Grace hung her head, and, trembling a little, drew the letter very slowly out of her bosom.
It just flashed through her mind how cruel it was to make her read out the death-warrant of her heart before two men; but she summoned all a woman's fortitude and self-defense, prepared to hide her anguish under a marble demeanor, and quietly opened the letter.
"You advise me to marry one, when I love another; and this, you think, is the way to be happy. It has seldom proved so, and I should despise happiness if I could only get it in that way.
Grace, being on her defense, read this letter very slowly, and as if she had to decipher it. That gave her time to say, "Yours, et cetera," instead of "sadly and devotedly." (Why be needlessly precise?) As for the postscript, she didn't trouble them with that at all.
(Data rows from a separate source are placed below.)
(** [prompt_int] returns the first line that parses to an integer not
    below the minimum; each line before it costs one question and one
    "Invalid input. Try again.", and the lines after it stay unread. *)
Theorem prompt_int_first_valid (p : prompt) (m v : Z)
  (bad : list String.string) (line : String.string) (rest : list String.string) :
  (forall l, In l bad -> rejected parse_int m l) ->
  parse_int line = Some v -> (m <= v)%Z ->
  prompt_int parse_int p (Some m) (bad ++ line :: rest)
  = (flat_map (fun _ => [Ask p; Print InvalidInput]) bad ++ [Ask p],
     Done v, rest).
Proof.
  intros Hbad Hline Hv. induction bad as [| b bad IH]; cbn [app flat_map].
  - cbn [prompt_int below]. rewrite Hline.
    destruct (Z.ltb_spec v m); [lia | reflexivity].
  - rewrite prompt_int_rejects by (apply Hbad; now left).
    rewrite IH by (intros l Hl; apply Hbad; now right). reflexivity.
Qed.

(** When no line is acceptable [prompt_int] never returns: at the end of
    the input the [EOFError] of [input] is caught like any bad line. *)
Theorem prompt_int_end_of_input (p : prompt) (m : Z) (bad : list String.string) :
  (forall l, In l bad -> rejected parse_int m l) ->
  exists ev, prompt_int parse_int p (Some m) bad = (ev, Hangs, []).
Proof.
  intros Hbad. induction bad as [| b bad IH].
  - eexists. reflexivity.
  - rewrite prompt_int_rejects by (apply Hbad; now left).
    destruct IH as [ev E]; [intros l Hl; apply Hbad; now right |].
    rewrite E. eexists. reflexivity.
Qed.










(** A [--sides] below 3 is refused at once: one message, exit status 1, no
    question asked, no line read, nothing created, whatever the other
    arguments. *)
Theorem main_rejects_sides_flag (a : args) (has_matplotlib : bool)
  (inp : list String.string) (n : Z) :
  arg_sides a = Some n -> (n < 3)%Z ->
  main parse_int parse_float a has_matplotlib inp
  = ([Print SidesTooSmall], Exited 1, inp).
Proof.
  intros Ea Hn. unfold main. rewrite Ea.
  destruct (Z.ltb_spec n 3); [reflexivity | lia].
Qed.

(** A negative [--depth] is checked only after the side length is known:
    when [--length] is missing, the length is asked and read first, and
    the run then exits with status 1 without creating anything. *)
Theorem main_rejects_depth_flag_after_length (a : args) (has_matplotlib : bool)
  (line : String.string) (rest : list String.string) (n d : Z) (l : R) :
  arg_sides a = Some n -> (3 <= n)%Z ->
  arg_length a = None -> parse_float line = Some l ->
  arg_depth a = Some d -> (d < 0)%Z ->
  main parse_int parse_float a has_matplotlib (line :: rest)
  = ([Ask AskLength; Print DepthNegative], Exited 1, rest).
Proof.
  intros Ea Hn El Hl Ed Hd. unfold main. rewrite Ea, El, Ed.
  destruct (Z.ltb_spec n 3); [lia |].
  destruct (Z.ltb_spec d 0); [| lia].
  unfold io_bind, io_ret, emit, sys_exit. cbn [prompt_float].
  rewrite Hl. reflexivity.
Qed.

End ProgramFacts.

Lemma prompt_int_first_valid_witness :
  (forall l, In l [Sample.line_word; Sample.line_2] ->
             rejected Sample.parse_int 3 l)
  /\ Sample.parse_int Sample.line_6 = Some 6%Z
  /\ (3 <= 6)%Z
  /\ prompt_int Sample.parse_int AskSides (Some 3%Z)
       ([Sample.line_word; Sample.line_2] ++ Sample.line_6 :: [Sample.line_15])
     = (flat_map (fun _ => [Ask AskSides; Print InvalidInput])
          [Sample.line_word; Sample.line_2] ++ [Ask AskSides],
        Done 6%Z, [Sample.line_15]).
Proof.
  assert (Hbad : forall l, In l [Sample.line_word; Sample.line_2] ->
                           rejected Sample.parse_int 3 l).
  { intros l [<- | [<- | []]]; unfold rejected; simpl; [exact I | lia]. }
  split; [exact Hbad |]. split; [reflexivity |]. split; [lia |].
  exact (prompt_int_first_valid Sample.parse_int AskSides 3 6
           [Sample.line_word; Sample.line_2] Sample.line_6 [Sample.line_15]
           Hbad eq_refl ltac:(lia)).
Defined.

Lemma prompt_int_end_of_input_witness :
  (forall l, In l [Sample.line_2; Sample.line_word] ->
             rejected Sample.parse_int 3 l)
  /\ exists ev,
       prompt_int Sample.parse_int AskSides (Some 3%Z)
         [Sample.line_2; Sample.line_word]
       = (ev, Hangs, []).
Proof.
  assert (Hbad : forall l, In l [Sample.line_2; Sample.line_word] ->
                           rejected Sample.parse_int 3 l).
  { intros l [<- | [<- | []]]; unfold rejected; simpl; [lia | exact I]. }
  split; [exact Hbad |].
  exact (prompt_int_end_of_input Sample.parse_int AskSides 3 _ Hbad).
Defined.

Lemma main_rejects_sides_flag_witness :
  arg_sides Sample.args_two_sides = Some 2%Z /\ (2 < 3)%Z
  /\ main Sample.parse_int Sample.parse_float Sample.args_two_sides true
       [Sample.line_6]
     = ([Print SidesTooSmall], Exited 1, [Sample.line_6]).
Proof.
  split; [reflexivity |]. split; [lia |].
  apply (main_rejects_sides_flag Sample.parse_int Sample.parse_float
           Sample.args_two_sides true [Sample.line_6] 2); [reflexivity | lia].
Defined.
(** * ADB: a shallow embedding of the storage/query engine of [adb.py]

    The engine keeps three Python dictionaries ([data], [indexes],
    [schemas]) and a transaction flag; every facade method mutates them in
    place and may raise.  The embedding threads the instance explicitly: a
    method is a function from the instance to the instance after the call
    together with either a return value or the exception raised.  Mutations
    made before an exception is raised stay in the returned instance, as in
    Python. *)

From Stdlib Require Import List String Ascii ZArith QArith Bool Arith Lia.
From Stdlib Require DecimalString.
Import ListNotations.
Local Open Scope string_scope.
Local Open Scope list_scope.
Local Close Scope Q_scope.
Set Warnings "-register-all".

(** ** Values

    Records hold JSON values.  Numbers are restricted to integers; a string
    is a sequence of characters, one per code point. *)

Inductive value : Type :=
| VNone
| VBool (b : bool)
| VInt (z : Z)
| VStr (s : string)
| VList (l : list value)
| VDict (d : list (string * value)).

(** ** Dictionaries

    A Python [dict] keeps its keys in insertion order; assigning to a key
    that is present replaces the value where it stands, assigning to a new
    key appends.  The key equality is a parameter: string equality for
    records, Python's [==] for dictionaries keyed by values. *)

Section Dict.
Context {K V : Type} (keq : K -> K -> bool).

Fixpoint dget (k : K) (d : list (K * V)) : option V :=
  match d with
  | [] => None
  | (k', v) :: d' => if keq k' k then Some v else dget k d'
  end.

Definition dmem (k : K) (d : list (K * V)) : bool :=
  match dget k d with Some _ => true | None => false end.

Fixpoint dset (k : K) (v : V) (d : list (K * V)) : list (K * V) :=
  match d with
  | [] => [(k, v)]
  | (k', v') :: d' =>
      if keq k' k then (k', v) :: d' else (k', v') :: dset k v d'
  end.

Fixpoint ddel (k : K) (d : list (K * V)) : list (K * V) :=
  match d with
  | [] => []
  | (k', v') :: d' => if keq k' k then ddel k d' else (k', v') :: ddel k d'
  end.
End Dict.

Definition sget {V} := @dget string V String.eqb.
Definition smem {V} := @dmem string V String.eqb.
Definition sset {V} := @dset string V String.eqb.
Definition sdel {V} := @ddel string V String.eqb.

(** A record is a dictionary from field names to values.  A query
    condition and the new values of an update are dictionaries of the same
    kind. *)
Definition record := list (string * value).

(** [dict.update]: assign every entry of [new] in turn. *)
Definition dict_update (r new : record) : record :=
  fold_left (fun acc kv => sset (fst kv) (snd kv) acc) new r.

(** ** Python equality and ordering on values *)

Definition num_of (v : value) : option Z :=
  match v with
  | VBool b => Some (Z.b2z b)
  | VInt z => Some z
  | _ => None
  end.

(** [a == b].  [bool] is a subclass of [int], so [True == 1]; two
    dictionaries are equal when they have the same keys with equal values,
    in any order. *)
Fixpoint py_eq (a b : value) : bool :=
  match a, b with
  | VNone, VNone => true
  | VBool x, VBool y => Bool.eqb x y
  | VBool x, VInt y => Z.eqb (Z.b2z x) y
  | VInt x, VBool y => Z.eqb x (Z.b2z y)
  | VInt x, VInt y => Z.eqb x y
  | VStr x, VStr y => String.eqb x y
  | VList xs, VList ys =>
      (fix go (xs ys : list value) : bool :=
         match xs, ys with
         | [], [] => true
         | x :: xs', y :: ys' => py_eq x y && go xs' ys'
         | _, _ => false
         end) xs ys
  | VDict d1, VDict d2 =>
      Nat.eqb (List.length d1) (List.length d2) &&
      (fix all (d : list (string * value)) : bool :=
         match d with
         | [] => true
         | (k, v) :: d' =>
             match sget k d2 with
             | Some v' => py_eq v v'
             | None => false
             end && all d'
         end) d1
  | _, _ => false
  end.

(** Three-way comparison behind [<], [<=], [>], [>=]; [None] stands for
    the [TypeError] Python raises on operands that are not ordered. *)
Fixpoint py_cmp (a b : value) : option comparison :=
  match a, b with
  | VBool x, VBool y => Some (Z.compare (Z.b2z x) (Z.b2z y))
  | VBool x, VInt y => Some (Z.compare (Z.b2z x) y)
  | VInt x, VBool y => Some (Z.compare x (Z.b2z y))
  | VInt x, VInt y => Some (Z.compare x y)
  | VStr x, VStr y => Some (String.compare x y)
  | VList xs, VList ys =>
      (fix go (xs ys : list value) : option comparison :=
         match xs, ys with
         | [], [] => Some Eq
         | [], _ :: _ => Some Lt
         | _ :: _, [] => Some Gt
         | x :: xs', y :: ys' => if py_eq x y then go xs' ys' else py_cmp x y
         end) xs ys
  | _, _ => None
  end.

(** Lists and dictionaries cannot be dictionary keys. *)
Definition hashable (v : value) : bool :=
  match v with
  | VList _ | VDict _ => false
  | _ => true
  end.

Definition vget {V} := @dget value V py_eq.
Definition vmem {V} := @dmem value V py_eq.
Definition vset {V} := @dset value V py_eq.

(** ** Exceptions *)

Inductive ptype : Type := TStr | TInt | TBool | TList | TDict.

Inductive validation_failure : Type :=
| MissingRequired (field : string)
| WrongType (field : string) (expected : ptype)
| TooLong (field : string) (max_length : Z)
| UpdateWithoutCondition
| DeleteWithoutCondition.

Inductive exn : Type :=
| ValidationError (why : validation_failure)
| TableNotFoundError (table_name : string)
| ADBError (message : string)
| TypeError
| KeyError (key : string)
| AttributeError
| Exception (message : string).

Inductive result (A : Type) : Type :=
| Ok (a : A)
| Err (e : exn).
Arguments Ok {A} a.
Arguments Err {A} e.

Definition rbind {A B} (x : result A) (f : A -> result B) : result B :=
  match x with
  | Ok a => f a
  | Err e => Err e
  end.

Definition py_le (a b : value) : result bool :=
  match py_cmp a b with
  | Some Gt => Ok false
  | Some _ => Ok true
  | None => Err TypeError
  end.

Definition py_lt (a b : value) : result bool :=
  match py_cmp a b with
  | Some Lt => Ok true
  | Some _ => Ok false
  | None => Err TypeError
  end.

Definition py_ge (a b : value) : result bool := py_le b a.
Definition py_gt (a b : value) : result bool := py_lt b a.

(** [needle in hay] on strings. *)
Fixpoint contains (needle hay : string) : bool :=
  if String.prefix needle hay then true
  else match hay with
       | EmptyString => false
       | String _ hay' => contains needle hay'
       end.

(** ** Schemas

    A schema maps a field name to its constraints.  [c_type] is the Python
    class given under ['type'] ([None] when the key is absent),
    [c_required] the truth value of ['required'], [c_max_length] the
    integer under ['max_length']. *)

Record constraints : Type := mkConstraints {
  c_type : option ptype;
  c_required : bool;
  c_max_length : option Z
}.

Definition schema := list (string * constraints).

(** [isinstance(value, field_type)]; a [bool] is an instance of [int]. *)
Definition isinstance (v : value) (t : ptype) : bool :=
  match t, v with
  | TStr, VStr _ => true
  | TInt, VInt _ => true
  | TInt, VBool _ => true
  | TBool, VBool _ => true
  | TList, VList _ => true
  | TDict, VDict _ => true
  | _, _ => false
  end.

(** ** Indexes

    An index maps a field value to the list of positions holding it. *)
Definition index := list (value * list nat).

(** ** The file at [db_path] *)

Record file_content : Type := mkFile {
  f_created_at : string;
  f_tables : list (string * list record);
  f_schemas : list (string * schema);
  f_indexes : list (string * list (string * index))
}.

(** ** The instance

    The fields of [ADB.__init__], and [disk]: the successive contents of
    the file at [db_path], the current one first. *)

Record ADB : Type := mkADB {
  data : list (string * list record);
  indexes : list (string * list (string * index));
  schemas : list (string * schema);
  _transaction_active : bool;
  _transaction_backup : option (list (string * list record));
  _last_save_time : Q;
  _save_interval : Q;
  max_records : Z;
  disk : list file_content
}.

Definition set_data (v : list (string * list record)) (s : ADB) : ADB :=
  mkADB v (indexes s) (schemas s) (_transaction_active s)
        (_transaction_backup s) (_last_save_time s) (_save_interval s)
        (max_records s) (disk s).

Definition set_indexes (v : list (string * list (string * index))) (s : ADB)
  : ADB :=
  mkADB (data s) v (schemas s) (_transaction_active s)
        (_transaction_backup s) (_last_save_time s) (_save_interval s)
        (max_records s) (disk s).

Definition set_transaction (active : bool)
    (backup : option (list (string * list record))) (s : ADB) : ADB :=
  mkADB (data s) (indexes s) (schemas s) active backup
        (_last_save_time s) (_save_interval s) (max_records s) (disk s).

Definition set_saved (t : Q) (f : file_content) (s : ADB) : ADB :=
  mkADB (data s) (indexes s) (schemas s) (_transaction_active s)
        (_transaction_backup s) t (_save_interval s) (max_records s)
        (f :: disk s).

(** What a call reads from outside the instance: [time.time()],
    [datetime.now().isoformat()], and whether writing the file succeeds
    ([false]: the write raises [IOError]). *)
Record env : Type := mkEnv {
  time_time : Q;
  now_isoformat : string;
  io_ok : bool
}.

(** ** Methods as state transformers *)

Definition M (A : Type) : Type := ADB -> ADB * result A.

Definition ret {A} (a : A) : M A := fun s => (s, Ok a).
Definition raise {A} (e : exn) : M A := fun s => (s, Err e).
Definition bind {A B} (m : M A) (f : A -> M B) : M B :=
  fun s => match m s with
           | (s', Ok a) => f a s'
           | (s', Err e) => (s', Err e)
           end.
Definition lift {A} (x : result A) : M A := fun s => (s, x).

Declare Scope adb_scope.
Delimit Scope adb_scope with adb.
Notation "x <- m ;; k" := (bind m (fun x => k))
  (at level 61, m at next level, right associativity) : adb_scope.
Notation "m ;;; k" := (bind m (fun _ => k))
  (at level 61, right associativity) : adb_scope.
(** * Mongo_GUI: the tabular transform and query engine of [gui_main.py]

    A shallow embedding of the data-handling functions of [src/gui_main.py]
    ([load_data], [save_data], [add_column], [merge_columns],
    [remove_columns], [conditional_update], [rename_column],
    [process_uploaded_file], [serialize_complex_data], [serialize_dataframe],
    [execute_sql_query], the buttons of the main page and the sidebar
    handlers of [main]) together with the parts of pandas, json and pymongo
    they call.

    Modelling boundaries, stated once:
    - Python [str] is a Rocq [string]; each character is the code point of
      the same number (0..255).
    - The only float of the model is NaN, pandas' marker for a missing
      cell; finite floats and the infinities are outside the model.  A
      table the transforms work on is a list of columns of dynamically
      typed cells, as object columns are.  Where pandas builds a frame
      from Python objects ([pd.DataFrame(docs)], [applymap]) it infers a
      dtype for each column; the model gives the inferred column, and one
      that is made float64 or datetime64 with NaT is given by the cells it
      was converted from ([column]).
    - The store keeps a document as it is sent.  pymongo refuses an int
      beyond 64 bits and some field names, BSON cuts a datetime to whole
      milliseconds, and the server refuses a second document with the same
      [_id]: theorems about what a save leaves in the store assume values
      BSON holds exactly ([bson_exact], [plain_key]) and a table without an
      [_id] column, saved under names pymongo takes ([plain_name]) on a
      server that answers; size limits of the server are not modelled.
    - A [datetime] is naive (no tzinfo), as pymongo returns it by default.
    - [data[col]] on a frame whose labels repeat returns a sub-frame in
      pandas; the model returns the first such column, and every theorem
      that goes through [getitem] assumes unique labels. *)

From Stdlib Require Import ZArith NArith String Ascii List Lia Decimal
  DecimalString DecimalN DecimalPos DecimalFacts.
From stdpp Require Import base option list strings gmap.
Import ListNotations.
Open Scope string_scope.
Open Scope list_scope.
Open Scope Z_scope.
Set Warnings "-register-all".

(** ** Python values *)

(** [datetime.datetime], naive. *)
Record datetime := mkDatetime {
  year : N; month : N; day : N;
  hour : N; minute : N; second : N; microsecond : N
}.

(** Values that pandas broadcasts as one cell: what [st.text_input] returns
    ([SStr]) and what a document field that is neither a list nor a dict
    holds. *)
Inductive scalar :=
| SNone
| SNaN
| SBool (b : bool)
| SInt (z : Z)
| SStr (s : string)
| SDatetime (d : datetime)
| SObjectId (hex : string).

(** A document field or a table cell. A dict keeps its insertion order. *)
Inductive value :=
| Atom (a : scalar)
| VList (items : list value)
| VDict (fields : list (string * value)).

Definition document := list (string * value).

Definition VStr (s : string) : value := Atom (SStr s).
Definition NaN : value := Atom SNaN.

(** ** Characters and decimal text *)

Definition chr (n : N) : ascii := ascii_of_N n.
Definition ord (c : ascii) : N := N_of_ascii c.

Definition dquote : ascii := "034"%char.
Definition squote : ascii := "039"%char.
Definition backslash : ascii := "092"%char.

Definition str1 (c : ascii) : string := String c "".

(** [str(n)] for a natural number. *)
Definition str_N (n : N) : string := NilEmpty.string_of_uint (N.to_uint n).

(** [str(z)] for a Python [int]. *)
Definition str_Z (z : Z) : string :=
  match z with
  | Zneg p => String "-" (str_N (Npos p))
  | _ => str_N (Z.to_N z)
  end.

Fixpoint replicate_char (n : nat) (c : ascii) : string :=
  match n with
  | O => ""
  | S k => String c (replicate_char k c)
  end.

(** ["%0<w>d" % n] *)
Definition zfill (w : nat) (n : N) : string :=
  let s := str_N n in
  replicate_char (w - String.length s) "0" +:+ s.

Definition hex_digit (n : N) : ascii :=
  if (n <? 10)%N then chr (48 + n) else chr (87 + n).

(** ["{0:02x}".format(n)] for n < 256 *)
Definition hex2 (n : N) : string :=
  String (hex_digit (n / 16)) (str1 (hex_digit (n mod 16))).

Fixpoint join (sep : string) (parts : list string) : string :=
  match parts with
  | [] => ""
  | [p] => p
  | p :: rest => p +:+ sep +:+ join sep rest
  end.

Fixpoint contains_char (c : ascii) (s : string) : bool :=
  match s with
  | EmptyString => false
  | String d rest => if Ascii.eqb c d then true else contains_char c rest
  end.

(** ** [datetime.isoformat], [str] and [repr] *)

(** [datetime.isoformat(sep)] with timespec 'auto': the microseconds are
    printed only when they are not zero. *)
Definition isoformat_sep (sep : ascii) (d : datetime) : string :=
  zfill 4 (year d) +:+ "-" +:+ zfill 2 (month d) +:+ "-" +:+ zfill 2 (day d)
  +:+ str1 sep
  +:+ zfill 2 (hour d) +:+ ":" +:+ zfill 2 (minute d) +:+ ":" +:+ zfill 2 (second d)
  +:+ (if (microsecond d =? 0)%N then "" else "." +:+ zfill 6 (microsecond d)).

Definition isoformat (d : datetime) : string := isoformat_sep "T" d.

(** [repr(datetime)]: trailing zero second and microsecond are left out. *)
Definition repr_datetime (d : datetime) : string :=
  let base := [year d; month d; day d; hour d; minute d] in
  let tail :=
    if (microsecond d =? 0)%N
    then (if (second d =? 0)%N then [] else [second d])
    else [second d; microsecond d] in
  "datetime.datetime(" +:+ join ", " (map str_N (base ++ tail)) +:+ ")".

(** Whether [repr] prints a character of the Latin-1 range as it is. *)
Definition printable (n : N) : bool :=
  if (n <? 32)%N then false
  else if (n <? 127)%N then true
  else if (n <? 161)%N then false
  else negb (n =? 173)%N.

Definition repr_char (quote : ascii) (c : ascii) : string :=
  if Ascii.eqb c quote || Ascii.eqb c backslash then String backslash (str1 c)
  else if Ascii.eqb c (chr 9) then String backslash "t"
  else if Ascii.eqb c (chr 10) then String backslash "n"
  else if Ascii.eqb c (chr 13) then String backslash "r"
  else if printable (ord c) then str1 c
  else String backslash (String "x" (hex2 (ord c))).

Fixpoint repr_chars (quote : ascii) (s : string) : string :=
  match s with
  | EmptyString => ""
  | String c rest => repr_char quote c +:+ repr_chars quote rest
  end.

(** [repr(s)] for a [str]: single quotes unless the text has a single quote
    and no double quote. *)
Definition repr_str (s : string) : string :=
  let quote :=
    if contains_char squote s && negb (contains_char dquote s)
    then dquote else squote in
  str1 quote +:+ repr_chars quote s +:+ str1 quote.

Definition str_scalar (a : scalar) : string :=
  match a with
  | SNone => "None"
  | SNaN => "nan"
  | SBool true => "True"
  | SBool false => "False"
  | SInt z => str_Z z
  | SStr s => s
  | SDatetime d => isoformat_sep " " d
  | SObjectId h => h
  end.

Definition repr_scalar (a : scalar) : string :=
  match a with
  | SStr s => repr_str s
  | SDatetime d => repr_datetime d
  | SObjectId h => "ObjectId('" +:+ h +:+ "')"
  | _ => str_scalar a
  end.

Fixpoint py_repr (v : value) : string :=
  match v with
  | Atom a => repr_scalar a
  | VList items => "[" +:+ join ", " (map py_repr items) +:+ "]"
  | VDict fields =>
      "{" +:+ join ", " (map (fun kv => repr_str (fst kv) +:+ ": " +:+ py_repr (snd kv)) fields)
      +:+ "}"
  end.

(** [str(v)]: a container prints the [repr] of what it holds. *)
Definition py_str (v : value) : string :=
  match v with
  | Atom a => str_scalar a
  | _ => py_repr v
  end.

(** Python [==] between two scalars ([True == 1] holds; NaN equals
    nothing). *)
Definition py_eq_scalar (a b : scalar) : bool :=
  match a, b with
  | SNone, SNone => true
  | SBool x, SBool y => Bool.eqb x y
  | SBool x, SInt z | SInt z, SBool x => Z.b2z x =? z
  | SInt x, SInt y => x =? y
  | SStr x, SStr y => String.eqb x y
  | SDatetime x, SDatetime y =>
      (year x =? year y)%N && (month x =? month y)%N && (day x =? day y)%N
      && (hour x =? hour y)%N && (minute x =? minute y)%N
      && (second x =? second y)%N && (microsecond x =? microsecond y)%N
  | SObjectId x, SObjectId y => String.eqb x y
  | _, _ => false
  end.

(** ** Exceptions and the frame a function body holds *)

(** What a KeyError carries: the label [data[c]] did not find, or the labels
    [drop] did not find in the axis. *)
Inductive key_error :=
| Label (c : string)
| NotInAxis (missing : list string).

Inductive exn :=
| KeyError (k : key_error)
| TypeError (msg : string)
| PandaSQLException (msg : string).

Inductive result (A : Type) :=
| Ok (a : A)
| Raise (e : exn).
Arguments Ok {A} a.
Arguments Raise {A} e.

(** [str(e)] as an f-string prints it; a KeyError prints the [repr] of
    what it carries. *)
Definition str_exn (e : exn) : string :=
  match e with
  | KeyError (Label c) => repr_str c
  | KeyError (NotInAxis missing) =>
      repr_str (py_repr (VList (map VStr missing)) +:+ " not found in axis")
  | TypeError msg => msg
  | PandaSQLException msg => msg
  end.

(** A pandas DataFrame with a RangeIndex of [nrows] rows: the columns in
    their order, each a label and its cells.  pandas allows a label to occur
    more than once. *)
Record DataFrame := mkDF {
  nrows : nat;
  cols : list (string * list value)
}.

Definition labels (df : DataFrame) : list string := map fst (cols df).

(** Every column has one cell per row. *)
Definition wf (df : DataFrame) : Prop :=
  Forall (fun c => length (snd c) = nrows df) (cols df).

Definition unique_labels (df : DataFrame) : Prop := NoDup (labels df).

(** The body of a function that received the frame [data] by reference:
    it may read and mutate that object, and ends in a value or an
    exception.  The first component is the object after the call. *)
Definition Py (A : Type) : Type := DataFrame -> DataFrame * result A.

Definition get_data : Py DataFrame := fun data => (data, Ok data).
Definition mutate (f : DataFrame -> DataFrame) : Py unit :=
  fun data => (f data, Ok tt).
Definition lift {A} (r : result A) : Py A := fun data => (data, r).

#[export] Instance Py_ret : MRet Py := fun A a data => (data, Ok a).
#[export] Instance Py_bind : MBind Py := fun A B k m data =>
  match m data with
  | (data', Ok a) => k a data'
  | (data', Raise e) => (data', Raise e)
  end.

(** ** The pandas operations the source calls *)

Fixpoint find_col (c : string) (cs : list (string * list value)) : option (list value) :=
  match cs with
  | [] => None
  | (l, s) :: rest => if String.eqb l c then Some s else find_col c rest
  end.

Definition has_label (c : string) (ls : list string) : bool :=
  existsb (String.eqb c) ls.

(** [data[c]] *)
Definition getitem (c : string) : Py (list value) :=
  fun data =>
    match find_col c (cols data) with
    | Some s => (data, Ok s)
    | None => (data, Raise (KeyError (Label c)))
    end.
She then hurried the letter into her pocket, that it might not be asked for, and said, with all the nonchalance she could manage to assume, "Oh, if he loves somebody else!"
"No; that is worse still," said Mr. Raby. "In his own rank of life, it is ten to one if he finds anything as modest, as good, and as loyal as Dence's daughter. It's some factory-girl, I suppose."
"Let us hope not," said Grace, demurely; but Amboyne noticed that her cheek was now flushed, and her eyes sparkling like diamonds.
Soon afterward she strolled apart, and took a wonderful interest in the monuments and things, until she found an opportunity to slip out into the church-yard. There she took the letter out, and kissed it again and again, as if she would devour it; and all the way home she was as gay as a lark. Amboyne put himself in her place.